| Task to carry out |
Your answer should be the exact lines of the data below from the one containing "0 < dd < DD" through the one containing "unfold pdiv. destruct"; please include nothing else.

** Opening Task input block **

Lemma compute_prelude_closed (c : call) (x dd DD p t h k : R) :
  dp c = Num x -> d_orifice c = Num dd -> d_pipe c = Num DD -> p1 c = Num p ->
  T c = Num t -> phi c = Num h -> kappa c = Num k ->
  0 < dd < DD -> 2300 < p -> 0 < p + x -> 0 < t -> 0 <= h <= 1 -> k <> 0 ->
  exists r m, 0 < r /\ 0 < m /\
    compute_prelude c =
    Ok (mkPrelude (Num (dd / DD)) (Num (unit_scale (length_unit c) dd))
          (Num (unit_scale (length_unit c) DD))
          (Num (unit_scale (length_unit c) dd ^ 2 / 4 * PI)) (Num (T_kelvin t))
          (Num r) (Num m) (Num (m / r)) (Num (p + x))
          (Num (eps_closed (dd / DD) p (p + x) k)) (Num (eps_unc_closed p (p + x) k))).
Proof.
  intros Hx Hd HD Hp Ht Hh Hk Hdd Hp0 Hpx Ht0 Hh0 Hk0.
  destruct (compute_beta_ok dd DD (length_unit c) Hdd) as [w Hb].
  pose proof (T_kelvin_pos t Ht0) as HT.
  destruct (compute_density_pos p (T_kelvin t) h Hp0 HT Hh0) as [r [Hr Hr0]].
  destruct (compute_mu_air_pos (T_kelvin t) HT) as [m [Hm Hm0]].
  exists r, m. split; [exact Hr0|]. split; [exact Hm0|].
  unfold compute_prelude. rewrite Hd, HD, Hb. cbn [bind fst].
  rewrite Ht, normalize_T_float_Num, Hp, Hh, Hr. cbn [bind].
  rewrite Hm. cbn [bind].
  unfold pdiv. destruct (Req_dec_T r 0) as [|_]; [lra|]. cbn [bind].
  rewrite Hx, Hk. unfold fadd, lift2.
  rewrite compute_expansion_closed by lra. cbn [bind fst snd].
  unfold unit_scale. destruct (String.eqb (length_unit c) "mm"); fl_unfold;
    simpl; repeat match goal with
    | |- context [Req_dec_T ?a ?b] => destruct (Req_dec_T a b); try lra
    end; reflexivity.
Qed.

(** ** One pass of the loop in closed form *)

Lemma b4_lt1 (b : R) : 0 < b < 1 -> b * (b * (b * (b * 1))) < 1.
Proof. intros Hb. assert (0 < b * b < 1) by nra. nra. Qed.

Lemma flow_coefficient_uncertainty_Num (b D Re : R) :
  exists e, flow_coefficient_uncertainty (Num b) (Num D) (Num Re) = Num e.
Proof.
  unfold flow_coefficient_uncertainty. fl_unfold. decide_R; eexists; reflexivity.
Qed.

** Closing Task input block **

| Answer to this exercise |
  0 < dd < DD -> 2300 < p -> 0 < p + x -> 0 < t -> 0 <= h <= 1 -> k <> 0 ->
  exists r m, 0 < r /\ 0 < m /\
    compute_prelude c =
    Ok (mkPrelude (Num (dd / DD)) (Num (unit_scale (length_unit c) dd))
          (Num (unit_scale (length_unit c) DD))
          (Num (unit_scale (length_unit c) dd ^ 2 / 4 * PI)) (Num (T_kelvin t))
          (Num r) (Num m) (Num (m / r)) (Num (p + x))
          (Num (eps_closed (dd / DD) p (p + x) k)) (Num (eps_unc_closed p (p + x) k))).
Proof.
  intros Hx Hd HD Hp Ht Hh Hk Hdd Hp0 Hpx Ht0 Hh0 Hk0.
  destruct (compute_beta_ok dd DD (length_unit c) Hdd) as [w Hb].
  pose proof (T_kelvin_pos t Ht0) as HT.
  destruct (compute_density_pos p (T_kelvin t) h Hp0 HT Hh0) as [r [Hr Hr0]].
  destruct (compute_mu_air_pos (T_kelvin t) HT) as [m [Hm Hm0]].
  exists r, m. split; [exact Hr0|]. split; [exact Hm0|].
  unfold compute_prelude. rewrite Hd, HD, Hb. cbn [bind fst].
  rewrite Ht, normalize_T_float_Num, Hp, Hh, Hr. cbn [bind].
  rewrite Hm. cbn [bind].
  unfold pdiv. destruct (Req_dec_T r 0) as [|_]; [lra|]. cbn [bind].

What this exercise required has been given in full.